And of course I found them all, especially old cookbooks. These have great stories, fascinating recipes (though not always useful or complete), and serve as a good springboard for recipe development. I notice a distinct trend from decade to decade. Cookbooks in the 1910s and 1920s sometimes had a section about how to work with your maids or how to endure the work of hosting a dinner party if you don’t have them.

By the 1930s that’s gone, and indeed, there were fewer cookbooks published due to the Great Depression. The 1940s era started with recipes about conserving food (for the war effort, of course) and featured substitutes for sugar and other ingredients, since rationing was rampant. By this time, the thought of kitchen maids for most people was long gone. Cookbooks were also being purchased much more by the general public rather than the elite.

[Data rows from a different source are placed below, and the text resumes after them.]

(** [p] has the effect [f] on the durable state, or reports a storage error. *)
Definition does (p : prog DB (result unit)) (db : DB) (f : Abs → Abs) : Prop :=
  ∃ r db', run p db = Val (r, db') ∧
    match r with
    | Ok _ => db_good db' ∧ abs_of (db_tables db') = f (abs_of (db_tables db))
    | Err e => ∃ text, e = StorageError text
    end.

Lemma run_Exec s db :
  ∃ r db', run (Exec s) db = Val (r, db') ∧
    match r with
    | Ok n => s (now_at (db_time db)) (db_tables db) = inr (n, db_tables db')
    | Err e => ∃ text, e = StorageError text
    end.
Proof.
  unfold Exec. rewrite run_atomic. unfold exec_stmt. cbv zeta.
  destruct (s (now_at (db_time db)) (db_tables db)) as [text|[n t]] eqn:Hst;
    destruct (fault_at (db_time db)); eexists _, _; (split; [reflexivity|]); simpl;
    first [done | eauto].
Qed.

Lemma does_stmt s f db :
  keeps s → effect s f → db_good db → does (Exec s ?; Ret (Ok tt)) db f.
Proof.
  intros Hk Hf [Hok Hrows]. destruct (run_Exec s db) as ([n|e] & db' & Hrun & H);
    unfold does; rewrite run_try, Hrun; eexists _, _; (split; [done|]); [|done].
  destruct (Hf _ _ _ _ Hok Hrows H). split; [|done]. split; [by eapply Hk|done].
Qed.

Lemma does_SaveExchange x db : db_good db → does (SaveExchange x) db (ab_create x).
Proof. apply does_stmt; [auto with broker|apply effect_insert_exchange]. Qed.

Lemma does_DeleteExchange x db :
  db_good db → does (DeleteExchange x) db (ab_drop_exchange x).
Proof. apply does_stmt; [auto with broker|apply effect_delete_exchange]. Qed.

Lemma does_DeleteQueue x n db :
  db_good db → does (DeleteQueue x n) db (ab_drop_queue (x, n)).
Proof. apply does_stmt; [auto with broker|apply effect_delete_queue]. Qed.

Lemma does_SaveReadyDelivery x n d db :
  db_good db →
  does (SaveReadyDelivery x n d) db (ab_set (dl_ID d) (letter (x, n) d None)).
Proof.
  intros Hdb. unfold letter. destruct d as [id [payload key] c att]; simpl.
  apply does_stmt; [auto with broker|apply effect_insert_ready|done].
Qed.

Lemma does_MarkReady id db : db_good db → does (MarkReady id) db (ab_release id).
Proof. apply does_stmt; [auto with broker|apply effect_update_ready]. Qed.

Lemma does_DeleteDelivery id db :
  db_good db → does (DeleteDelivery id) db (ab_remove id).
Proof. apply does_stmt; [auto with broker|apply effect_delete_delivery]. Qed.

Lemma does_SaveDeadLetter x l db : db_good db → does (SaveDeadLetter x l) db (λ a, a).
Proof.
  intros [Hok Hrows]. unfold does.
  change (SaveDeadLetter x l) with (pg_SaveDeadLetter x l). unfold pg_SaveDeadLetter.
  rewrite run_bind, run_atomic. cbn [draw_uuid].
  apply (does_stmt _ (λ a, a) (mkDB (db_tables db) (db_time db) (S (db_uuids db))));
    [auto with broker|apply effect_insert_dead|by split].
Qed.

(** A letter that is there can be leased. *)
Lemma does_MarkInFlight id c att db l :
  db_good db → a_letters (abs_of (db_tables db)) !! id = Some l →
  does (MarkInFlight id c att) db
    (ab_set id (mkLetter (lt_queue l) (lt_message l) att (Some c))).
Proof.
  intros [Hok Hrows] Hl. unfold does.
  change (MarkInFlight id c att) with (pg_MarkInFlight id c att). unfold pg_MarkInFlight.
  destruct (run_Exec (update_in_flight id c att) db) as ([n|e] & db' & Hrun & H);
    rewrite run_try, Hrun; [|by eexists _, _].
  destruct (effect_update_in_flight _ _ _ _ _ _ _ _ Hok Hrows H Hl) as (-> & Ha & Hr).
  eexists _, _. split; [done|]. split; [|done]. split; [|done].
  by eapply keeps_update_in_flight.
Qed.

Lemma does_SaveQueue x q db :
  db_good db → q_IsDurable q = true →
  (∀ dq, a_queues (abs_of (db_tables db)) !! (x, q_Name q) = Some dq → dq = config_of q) →
  does (SaveQueue x q) db (ab_register (x, q_Name q) (config_of q)).
Proof.
  intros [Hok Hrows] Hd Hcfg. unfold does. simpl.
  destruct (transaction_ok
    (insert_queue x (q_Name q) (q_IsDurable q) (q_IsAutoDelete q) (q_MaxAttempts q)
     :: (insert_filter x (q_Name q) <$> q_Filters q)) db) as (r & db' & Hrun & Hok');
    [|done|].
  { constructor; [auto with broker|]. apply Forall_fmap, Forall_true. auto with broker. }
  assert (run (pg_SaveQueue x q) db = Val (r, db')) as Hrun'
    by (unfold pg_SaveQueue; by rewrite run_atomic).
  exists r, db'. split; [done|].
  destruct (run_SaveQueue x q db r db' Hrun') as [(_ & text & ->)|[Hsaved [->|[text ->]]]];
    [eauto| |eauto].
  destruct (effect_saved x q (db_tables db) (db_tables db') Hok Hrows Hsaved Hd Hcfg)
    as [Ha Hr].
  split; [by split|done].
Qed.
End repository.

(** ** Agreement *)

Record agree `{E : GoEnv} `{P : PgEnv} (w : World DB) : Prop := {
  ag_core : core_good (w_core w);
  ag_db : db_good (w_repo w);
  ag_shows : shows (w_core w) (abs_of (db_tables (w_repo w)));
}.

Section service.
Context `{E : GoEnv} `{!GoEnvOk E} `{P : PgEnv} (limits : LimitsConfig).

(** An error of the storage, or agreement. *)
Definition settled {A} (r : result A) (w : World DB) : Prop :=
  match r with Err (StorageError _) => True | _ => agree w end.

Lemma settled_agree {A} (r : result A) w : agree w → settled r w.
Proof. intros Hw. by destruct r as [a|[]]. Qed.

(** ** Steps of the core and of the storage *)

Lemma run_core {A} (p : prog Core A) (w : World DB) a s :
  run p (w_core w) = Val (a, s) →
  run (BrokerService.core p) w = Val (a, mkWorld s (w_repo w)).
Proof.
  intros H. unfold BrokerService.core. rewrite run_zoom by apply _. unfold zoomM.
  change (view core_lens w) with (w_core w). by rewrite H.
Qed.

In the 1950s and early 1960s, the Populuxe era was in full swing, with baby boomer kids out on swing sets, husbands at work, and dutiful wives in the house, cleaning, ironing, doing laundry and, of course, cooking. The text often refers to the “perfect” housewife who “wants” the house to sparkle, the husband and children to be happy, and to be shining like a star when everyone rolls in for a hot, homemade dinner every single night. And of course she had to sparkle from time to time hosting friends at a weekend dinner party – without maids.

(We all know that wasn’t the perfect picture for some women, who by the 1970s were burning their bras, seeing “Maude” on TV, and hearing, “I Am Woman.” Reality finally hit.)